Super Tuesday is in the books. What happened and where do the two parties stand on the way to the White House? Republicans handed Donald Trump wins in blood red states like Alabama and Arkansas and deep blue states like Vermont and Massachusetts. He also won Virginia, which is a swing state in the general election, along with several other contests. Ted Cruz triumphed in his home state of Texas, next door neighbor Oklahoma, and the lightly contested Alaska caucus. Marco Rubio finally got on the board with a win in Minnesota, but had a string of third-place finishes except a strong showing in Virginia, where he placed second. No one is dropping out and there are winner-take-all primaries in Ohio and Florida in two weeks.
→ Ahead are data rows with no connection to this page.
(** *** The facade: [labml/analytics/__init__.py] *)

Fixpoint runs_loop (uuids : list string) (acc : option IndicatorCollection)
  : M (option IndicatorCollection) :=
  match uuids with
  | [] => ret acc
  | r :: rest =>
      let* run := cache_get_run r in
      runs_loop rest (Some (py_plus acc (indicators run)))
  end.

Definition runs (uuids : list string) : M (option IndicatorCollection) :=
  runs_loop uuids None.

Definition get_run (u : string) : M Run := cache_get_run u.

Fixpoint get_data_loop (inds : list Indicator)
    (data : gmap string (ndarray V)) : M (gmap string (ndarray V)) :=
  match inds with
  | [] => ret data
  | ind :: rest =>
      let* d := cache_get_indicator_data ind in
      let* s := lift (subscript_0_5 d) in
      get_data_loop rest (<[key ind := s]> data)
  end.

Definition get_data (indicators : IndicatorCollection)
  : M (gmap string (ndarray V)) :=
  get_data_loop (_indicators indicators) ∅.

Fixpoint _get_series_loop (inds : list Indicator)
    (series : list (ndarray V)) (names : list string)
  : M (list (ndarray V) * list string) :=
  match inds with
  | [] => ret (series, names)
  | ind :: rest =>
      let* d := cache_get_indicator_data ind in
      match d with
      | Some a => _get_series_loop rest (series ++ [a]) (names ++ [key ind])
      | None => _get_series_loop rest series names
      end
  end.

Definition _get_series (indicators : IndicatorCollection)
  : M (list (ndarray V) * list string) :=
  _get_series_loop (_indicators indicators) [] [].

Definition distribution (indicators : IndicatorCollection)
    (levels alpha height width height_minimap : Num) : M Chart :=
  let* sn := _get_series indicators in
  let '(series, names) := sn in
  if decide (series = []) then raise (ValueError "No series found")
  else
    λ w, let a := mkDensityArgs series names levels alpha width height
                                height_minimap in
         (Ok (render_density_minimap_multiple a), log (RenderDensity a) w).

Definition scatter (indicators x : IndicatorCollection)
    (noise : option (Num * Num)) (height width height_minimap : Num)
  : M Chart :=
  let* sn := _get_series indicators in
  let* xsn := _get_series x in
  let '(series, names) := sn in
  let '(x_series, x_names) := xsn in
  if decide (length x_series ≠ 1) then
    raise (ValueError "There should be exactly one series for x-axis")
  else if decide (series = []) then raise (ValueError "No series found")
  else
    let* x0 := lift (py_index0 x_series) in
    let* x_name := lift (py_index0 x_names) in
    λ w, let a := mkScatterArgs series x0 names x_name width height
                                height_minimap noise in
         (Ok (render_scatter a), log (RenderScatter a) w).

Definition indicator_data (indicators : IndicatorCollection)
  : M (list (ndarray V) * list string) :=
  let* sn := _get_series indicators in
  let '(series, names) := sn in
  if decide (series = []) then raise (ValueError "No series found")
  else ret (series, names).

Fixpoint _get_artifacts_loop (inds : list Indicator)
    (series : list Art) (names : list string)
  : M (list Art * list string) :=
  match inds with
  | [] => ret (series, names)
  | ind :: rest =>
      let* d := cache_get_artifact_data ind in
      match d with
      | Some a =>
          _get_artifacts_loop rest (series ++ [a]) (names ++ [key ind])
      | None => _get_artifacts_loop rest series names
      end
  end.

Definition _get_artifacts (indicators : IndicatorCollection)
  : M (list Art * list string) :=
  _get_artifacts_loop (_indicators indicators) [] [].

Definition artifact_data (indicators : IndicatorCollection)
  : M (list Art * list string) :=
  let* sn := _get_artifacts indicators in
  let '(series, names) := sn in
  if decide (series = []) then raise (ValueError "No series found")
  else ret (series, names).

(** *** Observations on traces *)

Definition indicator_calls (t : list Event) : list Indicator :=
  omap (λ e, match e with CacheGetIndicatorData i => Some i | _ => None end) t.

Definition artifact_calls (t : list Event) : list Indicator :=
  omap (λ e, match e with CacheGetArtifactData i => Some i | _ => None end) t.

Definition renders (t : list Event) : list Event :=
  omap (λ e, match e with
             | RenderDensity _ | RenderScatter _ => Some e
             | _ => None
             end) t.

Definition run_fetches (t : list Event) : list string :=
  omap (λ e, match e with StoreListIndicators u => Some u | _ => None end) t.

(** What series extraction yields for a list of indicators in state [w]. *)
Definition extracted_series (w : World) (inds : list Indicator)
  : list (ndarray V) := omap (series_payload w) inds.

Definition series_sources (w : World) (inds : list Indicator)
  : list Indicator := filter (λ i, is_Some (series_payload w i)) inds.

Definition extracted_artifacts (w : World) (inds : list Indicator)
  : list Art := omap (artifact_payload w) inds.

Definition artifact_sources (w : World) (inds : list Indicator)
  : list Indicator := filter (λ i, is_Some (artifact_payload w i)) inds.

(** [a] is [d] restricted to its columns 0 and 5, in that order. *)
Definition step_and_column5 (d a : ndarray V) : Prop :=
  shape a = (length (rows d), 2) ∧
  ∀ t r, rows d !! t = Some r →
    ∃ v0 v5, r !! 0 = Some v0 ∧ r !! 5 = Some v5 ∧
             rows a !! t = Some [v0; v5].

(** The states a process can get to from [w0]: any interleaving of cache
    accesses and renderer invocations. *)
Inductive reachable_from (w0 : World) : World → Prop :=
| reach_refl : reachable_from w0 w0
| reach_get_run u w :
    reachable_from w0 w → reachable_from w0 (cache_get_run u w).2
| reach_indicator_data i w :
    reachable_from w0 w →
    reachable_from w0 (cache_get_indicator_data i w).2
| reach_artifact_data i w :
    reachable_from w0 w →
    reachable_from w0 (cache_get_artifact_data i w).2
| reach_render_density a w :
    reachable_from w0 w → reachable_from w0 (log (RenderDensity a) w)
| reach_render_scatter a w :
    reachable_from w0 w → reachable_from w0 (log (RenderScatter a) w).

(** The states of a process that started with empty caches. *)
Definition reachable : World → Prop := reachable_from init_world.

(** How often the backing store was asked for the run [u]. *)
Definition fetch_count (u : string) (t : list Event) : nat :=
  length (filter (λ v, v = u) (run_fetches t)).

(** The caches of [w'] answer every query as those of [w] do. *)
Definition cache_agrees (w w' : World) : Prop :=
  (∀ i, series_payload w' i = series_payload w i) ∧
  (∀ i, artifact_payload w' i = artifact_payload w i) ∧
  (∀ u, run_indicators w' u = run_indicators w u).

(** [w'] extends the trace of [w] by [t]. *)
Definition extends_trace (w w' : World) (t : list Event) : Prop :=
  w_trace w' = w_trace w ++ t.

(** A payload in which [d[:, [0, 5]]] finds both columns. *)
Definition has_column_5 (d : ndarray V) : Prop :=
  5 < ncols d ∧ well_shaped d.

(** ** Facts about the cache *)

Lemma cache_agrees_refl w : cache_agrees w w.
Proof. by repeat split. Qed.

Lemma cache_agrees_trans w1 w2 w3 :
  cache_agrees w1 w2 → cache_agrees w2 w3 → cache_agrees w1 w3.
Proof.
  intros (A1 & A2 & A3) (B1 & B2 & B3).
  repeat split; intros; [rewrite B1|rewrite B2|rewrite B3]; done.
Qed.

Lemma extends_trace_refl w : extends_trace w w [].
Proof. unfold extends_trace. by rewrite app_nil_r. Qed.

Lemma extends_trace_trans w1 w2 w3 t1 t2 :
  extends_trace w1 w2 t1 → extends_trace w2 w3 t2 →
  extends_trace w1 w3 (t1 ++ t2).
Proof.
  unfold extends_trace. intros H1 H2. by rewrite H2, H1, app_assoc.
Qed.

Lemma ind_id_eq i j :
  ind_id i = ind_id j → run_uuid i = run_uuid j ∧ key i = key j.
Proof. unfold ind_id. intros H. by injection H. Qed.

Lemma cache_get_indicator_data_spec ind w :
  ∃ w' t, cache_get_indicator_data ind w = (Ok (series_payload w ind), w') ∧
          cache_agrees w w' ∧ extends_trace w w' t ∧
          indicator_calls t = [ind] ∧ artifact_calls t = [] ∧
          renders t = [] ∧ run_fetches t = [].
Proof.
  unfold cache_get_indicator_data, cache_agrees, extends_trace,
    series_payload, artifact_payload, run_indicators; simpl.
  destruct (w_series w !! ind_id ind) as [d|] eqn:E.
  - eexists _, [_]. simpl. repeat split; done.
  - eexists _, [_; _]. simpl. rewrite <- app_assoc. simpl.
    repeat split; try done.
    intros i. simpl. destruct (decide (ind_id ind = ind_id i)) as [Heq|Hne].
    + rewrite <- Heq, lookup_insert_eq, E.
      apply ind_id_eq in Heq as [-> ->]. done.
    + by rewrite lookup_insert_ne.
Qed.

Lemma cache_get_artifact_data_spec ind w :
  ∃ w' t, cache_get_artifact_data ind w = (Ok (artifact_payload w ind), w') ∧
          cache_agrees w w' ∧ extends_trace w w' t ∧
          indicator_calls t = [] ∧ artifact_calls t = [ind] ∧
          renders t = [] ∧ run_fetches t = [].
Proof.
  unfold cache_get_artifact_data, cache_agrees, extends_trace,
    series_payload, artifact_payload, run_indicators; simpl.
  destruct (w_artifacts w !! ind_id ind) as [d|] eqn:E.
  - eexists _, [_]. simpl. repeat split; done.
  - eexists _, [_; _]. simpl. rewrite <- app_assoc. simpl.
    repeat split; try done.
    intros i. simpl. destruct (decide (ind_id ind = ind_id i)) as [Heq|Hne].
    + rewrite <- Heq, lookup_insert_eq, E.
      apply ind_id_eq in Heq as [-> ->]. done.
    + by rewrite lookup_insert_ne.
Qed.

Lemma cache_get_run_spec u c w :
  run_indicators w u = Some c →
  ∃ r w' t, cache_get_run u w = (Ok r, w') ∧ indicators r = c ∧
            w_runs w' !! u = Some r ∧
            cache_agrees w w' ∧ extends_trace w w' t ∧
            indicator_calls t = [] ∧ artifact_calls t = [] ∧
            renders t = [].
Proof.
  unfold cache_get_run, cache_agrees, extends_trace,
    series_payload, artifact_payload, run_indicators; simpl.
  destruct (w_runs w !! u) as [r|] eqn:E.
  - intros [= <-]. exists r, w, []. rewrite app_nil_r, E. done.
  - destruct (store_indicators u) as [inds|] eqn:S; [|done].
    intros [= <-]. eexists _, _, [_]. simpl.
    repeat split; simpl; try done.
    + apply lookup_insert_eq.
    + intros u'. destruct (decide (u = u')) as [<-|Hne].
      * by rewrite lookup_insert_eq, E, S.
      * by rewrite lookup_insert_ne.
Qed.

Lemma cache_get_run_unknown u w :
  run_indicators w u = None →
  ∃ w', cache_get_run u w = (Raise (LookupError u), w').
Proof.
  unfold cache_get_run, run_indicators.
  destruct (w_runs w !! u); [done|].
  destruct (store_indicators u); [done|]. eauto.
Qed.

(** ** Series and artifact extraction *)

Lemma omap_filter_aligned {A B} (f : A → option B) (l : list A) i b :
  omap f l !! i = Some b →
  ∃ a, filter (λ x, is_Some (f x)) l !! i = Some a ∧ f a = Some b.
Proof.
  revert i. induction l as [|x l IH]; intros i; simpl; [done|].
  destruct (f x) as [b0|] eqn:E.
  - rewrite filter_cons_True by (rewrite E; eauto).
    destruct i as [|i]; simpl; [|by apply IH].
    intros [= <-]. eauto.
  - rewrite filter_cons_False by (rewrite E; intros [? ?]; done).
    apply IH.
Qed.

Lemma omap_filter_length {A B} (f : A → option B) (l : list A) :
  length (omap f l) = length (filter (λ x, is_Some (f x)) l).
Proof.
  induction l as [|x l IH]; simpl; [done|].
  destruct (f x) as [b0|] eqn:E.
  - rewrite filter_cons_True by (rewrite E; eauto). simpl. by f_equal.
  - by rewrite filter_cons_False by (rewrite E; intros [? ?]; done).
Qed.

Lemma extracted_series_agrees w w' l :
  cache_agrees w w' → extracted_series w' l = extracted_series w l.
Proof.
  intros (H & _ & _). unfold extracted_series.
  induction l as [|x l IH]; simpl; [done|]. rewrite H.
  case_match; [f_equal|]; apply IH.
Qed.

Lemma series_sources_agrees w w' l :
  cache_agrees w w' → series_sources w' l = series_sources w l.
Proof.
  intros (H & _ & _). unfold series_sources.
  induction l as [|x l IH]; [done|].
  destruct (series_payload w x) as [d|] eqn:E.
  - rewrite !filter_cons_True by (rewrite ?H, E; eauto). by rewrite IH.
  - rewrite !filter_cons_False by (rewrite ?H, E; intros [? ?]; done).
    done.
Qed.

Lemma extracted_artifacts_agrees w w' l :
  cache_agrees w w' → extracted_artifacts w' l = extracted_artifacts w l.
Proof.
  intros (_ & H & _). unfold extracted_artifacts.
  induction l as [|x l IH]; simpl; [done|]. rewrite H.
  case_match; [f_equal|]; apply IH.
Qed.

Lemma artifact_sources_agrees w w' l :
  cache_agrees w w' → artifact_sources w' l = artifact_sources w l.
Proof.
  intros (_ & H & _). unfold artifact_sources.
  induction l as [|x l IH]; [done|].
  destruct (artifact_payload w x) as [d|] eqn:E.
  - rewrite !filter_cons_True by (rewrite ?H, E; eauto). by rewrite IH.
  - rewrite !filter_cons_False by (rewrite ?H, E; intros [? ?]; done).
    done.
Qed.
In the last week or so, the full weight of whatever is left of the Republican establishment has coalesced around the idea that Donald Trump must be stopped at all costs. The only problem is that the party itself - the actual voters who are going out and casting ballots - disagree. It is not a small thing that Trump is winning contests across the board. He is not, like Ted Cruz, a seemingly regional candidate nor is he someone who is only garnering support from a small segment of the electorate, like Marco Rubio. Any other front-runner who was getting the votes of conservatives and moderates, the rich and poor, in regions throughout the country, would be spoken of as the presumptive nominee, but Trump is no ordinary candidate. His comments and statements are considered poison by Republican elites and they fear he will lead them to electoral disaster.
If there is a silver lining, albeit a slim one, for those in the Dump Trump orbit, it is that Trump did not sweep Super Tuesday, as some predicted. There may be just enough of a gap in his support to deny him the nomination outright, but the idea that his supporters will accept having the nomination go to someone else is as unlikely as Trump himself accepting such a result. Then again, the next two weeks will be critical - every resource remaining will be deployed to beat Trump in Ohio, Florida, or both. At the same time, Trump will need to put real time, energy (and money) into combating this strategy. If he is successful, he wins the nomination. If he is not, get ready for every political reporters wet dream - a contested part convention.
For the Democrats, Hillary Clinton swept the south by huge margins and narrowly won in Massachusetts. Bernie Sanders won in his home state of Vermont and took caucus wins in Colorado, Minnesota and a primary win in Oklahoma. Mrs. Clinton won the majority of delegates awarded, but Sanders collected a nice haul as well. He has the money and desire to continue the race even as his path to ultimate victory appears to be nearly shut. Hillary Clinton has amassed an insurmountable lead over Bernie Sanders when her pledged super delegates are factored in, but because the states apportion delegates to the convention proportionally, it is unlikely she can win the nomination based on the primaries and caucuses alone but Sanders cannot catch her either. He can stay in the race and continue accumulating delegates but will fall well short of victory. He is in the same position Secretary Clinton was in back in 2008 and while he has every right to continue his campaign until the end (as she did), he has lost. Were Sanders a member in good standing of the Democratic party, he might be open to a discussion with party elders about bowing out gracefully, content with the knowledge that his presence in the race has brought the issues he cares about to the fore, but he is not and has no stake in the party, which he has simply rented for the purpose of running for President.
Of course, this did not hurt the Democrats in 2008. While Hillary and President Obama competed until the end, she pivoted quickly and gave the then-Senator a full-throated endorsement and campaigned aggressively for him throughout the general election. Will the same be true of Sanders? Again, were he a card-carrying member of the party, I would feel more sanguine, but the reality is that he is not and he owes no loyalty to the Democrats to advance his career. At best, he has one more election in 2018 for another six-year term in the Senate which he should win easily regardless of how he handles his loss for the nomination. If anything, he could become a nuisance and not an ally if a hypothetical President Clinton is not sufficiently progressive on the issues that matter most to him.
For Republicans, their options are a Trump nomination or using party rules to deny him that honor. Either way, the party will be deeply split and weak going into the general election. For Democrats, it is simply a question of how Sanders wants to lose - with dignity and class, or swinging, bleeding Clinton of money and resources she will need to win in November.